» **Data supplied**:
(** * README generator: technology detection, document synthesis, placeholder resolution

    A shallow embedding of the TypeScript sources of the repository: the
    types ([Repository], [RepoFile], [TechnologyStack]), the service
    [GitHubApiService] ([parseGitHubUrl], manifest fetch and
    [detectTechnologies]), the class [ReadmeGenerator] (the section builders
    and [generateReadme]), the two [replace] calls of [App.handleAnalyze] and
    the form of [RepoAnalyzer] ([validateGitHubUrl], [handleSubmit],
    [handleUrlChange]).

    Conventions of the embedding.
    - A JavaScript string is a [string] of bytes (its UTF-8 encoding).  Every
      token the program searches for or replaces is ASCII, and an ASCII byte
      never occurs inside the encoding of another character, so searching and
      replacing read the same on bytes as on UTF-16 code units.  White
      space is the ASCII one; a character is put in upper case only where
      the pattern [\w] matched it, which makes it an ASCII one.
    - A mutable array is passed as state: a function that changes an array
      returns its new contents.
    - What the program takes from its runtime and not from its own text
      ([fetch], [atob], [JSON.parse], [toLowerCase] on names and paths of any
      script, [localeCompare], the date and percentage formatters, [trim] on
      what the user types) is a [Variable] of the section that uses it, so
      that every theorem holds for every runtime.
    - A number that counts (a size, a byte count) is an integer; a number of
      a JSON document is a double. *)

From Stdlib Require Import String Ascii List ZArith Bool Lia.
From Stdlib Require Import Permutation Sorting.Sorted OrderedTypeEx.
From Stdlib Require Import Numbers.DecimalString.
From Stdlib Require Import Floats.PrimFloat.
Import ListNotations.
Local Open Scope string_scope.
Local Open Scope list_scope.

Set Warnings "-register-all".

(* ================================================================== *)
(** * The runtime's string and array operations *)
(* ================================================================== *)

Module Js.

» **Work task**:
Up to and including the line with "[detectTechnologies]), the class", please return the records exactly, beginning from their first line.

» **Task response**:
(** * README generator: technology detection, document synthesis, placeholder resolution

    A shallow embedding of the TypeScript sources of the repository: the
    types ([Repository], [RepoFile], [TechnologyStack]), the service
    [GitHubApiService] ([parseGitHubUrl], manifest fetch and
    [detectTechnologies]), the class [ReadmeGenerator] (the section builders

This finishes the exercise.